◆ **ABOUT THIS EXERCISE**
An answer that reproduces all the entries exactly is what is needed.
WORKING DATA Block Start
Definition SetupCommandBufferSize (size_reg : reg) (entry_count : entry_count_ptr)
  : M mx_status :=
  raw ← REG_RD size_reg;
  let tmp := u8 raw in
  cmd ← (if test_bits tmp (HDA_REG_CORBSIZE_CAP_256ENT K) then
            store entry_count 256 ;;
            ret (Some (u8 (HDA_REG_CORBSIZE_CFG_256ENT K)))
          else if test_bits tmp (HDA_REG_CORBSIZE_CAP_16ENT K) then
            store entry_count 16 ;;
            ret (Some (u8 (HDA_REG_CORBSIZE_CFG_16ENT K)))
          else if test_bits tmp (HDA_REG_CORBSIZE_CAP_2ENT K) then
            store entry_count 2 ;;
            ret (Some (u8 (HDA_REG_CORBSIZE_CFG_2ENT K)))
          else
            LOG "Invalid ring buffer capabilities! (0x%02x)\n" ;;
            ret None);
  match cmd with
  | None => ret ERR_BAD_STATE
  | Some cmd => REG_WR size_reg cmd ;; ret NO_ERROR
  end.

(** *** Physically contiguous memory *)

Definition mem_of (m : mem_id) (c : IntelHDAController) : ContigPhysMem :=
  match m with BDL_MEM => bdl_mem_ c | CMD_BUF_MEM => cmd_buf_mem_ c end.

Definition set_mem (m : mem_id) (x : ContigPhysMem) : M unit :=
  match m with
  | BDL_MEM => modify (set_bdl_mem_ x)
  | CMD_BUF_MEM => modify (set_cmd_buf_mem_ x)
  end.

(** Modelled from the spec: the class of [bdl_mem_] and [cmd_buf_mem_] is
    absent.  "Physical memory allocator (external): provides
    physically-contiguous, mappable DMA buffers on request by byte size";
    the owned resource is "{physical address, mapped address, byte length}".
    A successful [Allocate] fixes size and physical address. *)
Definition Allocate (m : mem_id) (size : Z) : M mx_status :=
  emit (EvAllocate m size) ;;
  let '(res, phys) := allocate_result E m size in
  if is_ok res then
    old ← gets (mem_of m);
    set_mem m (mkMem size phys (mem_virt old)) ;; ret res
  else ret res.

(** Modelled from the spec: the core "maps each [allocation] before use";
    a successful [Map] fixes the virtual address. *)
Definition Map (m : mem_id) : M mx_status :=
  emit (EvMap m) ;;
  let '(res, virt) := map_result E m in
  if is_ok res then
    old ← gets (mem_of m);
    set_mem m (mkMem (mem_size old) (mem_phys old) virt) ;; ret res
  else ret res.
WORKING DATA Block End
◆ **RESULT OF THE TASK**
Definition SetupCommandBufferSize (size_reg : reg) (entry_count : entry_count_ptr)
  : M mx_status :=
  raw ← REG_RD size_reg;
  let tmp := u8 raw in
  cmd ← (if test_bits tmp (HDA_REG_CORBSIZE_CAP_256ENT K) then
            store entry_count 256 ;;
            ret (Some (u8 (HDA_REG_CORBSIZE_CFG_256ENT K)))
          else if test_bits tmp (HDA_REG_CORBSIZE_CAP_16ENT K) then
            store entry_count 16 ;;
            ret (Some (u8 (HDA_REG_CORBSIZE_CFG_16ENT K)))
          else if test_bits tmp (HDA_REG_CORBSIZE_CAP_2ENT K) then
            store entry_count 2 ;;
            ret (Some (u8 (HDA_REG_CORBSIZE_CFG_2ENT K)))
          else
            LOG "Invalid ring buffer capabilities! (0x%02x)\n" ;;
            ret None);
  match cmd with
  | None => ret ERR_BAD_STATE
  | Some cmd => REG_WR size_reg cmd ;; ret NO_ERROR
  end.

(** *** Physically contiguous memory *)

Definition mem_of (m : mem_id) (c : IntelHDAController) : ContigPhysMem :=
  match m with BDL_MEM => bdl_mem_ c | CMD_BUF_MEM => cmd_buf_mem_ c end.

Definition set_mem (m : mem_id) (x : ContigPhysMem) : M unit :=
  match m with
  | BDL_MEM => modify (set_bdl_mem_ x)
  | CMD_BUF_MEM => modify (set_cmd_buf_mem_ x)
  end.

(** Modelled from the spec: the class of [bdl_mem_] and [cmd_buf_mem_] is
    absent.  "Physical memory allocator (external): provides
    physically-contiguous, mappable DMA buffers on request by byte size";
    the owned resource is "{physical address, mapped address, byte length}".
    A successful [Allocate] fixes size and physical address. *)
Definition Allocate (m : mem_id) (size : Z) : M mx_status :=
  emit (EvAllocate m size) ;;
  let '(res, phys) := allocate_result E m size in
  if is_ok res then
    old ← gets (mem_of m);
    set_mem m (mkMem size phys (mem_virt old)) ;; ret res
  else ret res.

(** Modelled from the spec: the core "maps each [allocation] before use";
    a successful [Map] fixes the virtual address. *)
Definition Map (m : mem_id) : M mx_status :=
  emit (EvMap m) ;;
  let '(res, virt) := map_result E m in
  if is_ok res then
    old ← gets (mem_of m);
    set_mem m (mkMem (mem_size old) (mem_phys old) virt) ;; ret res
  else ret res.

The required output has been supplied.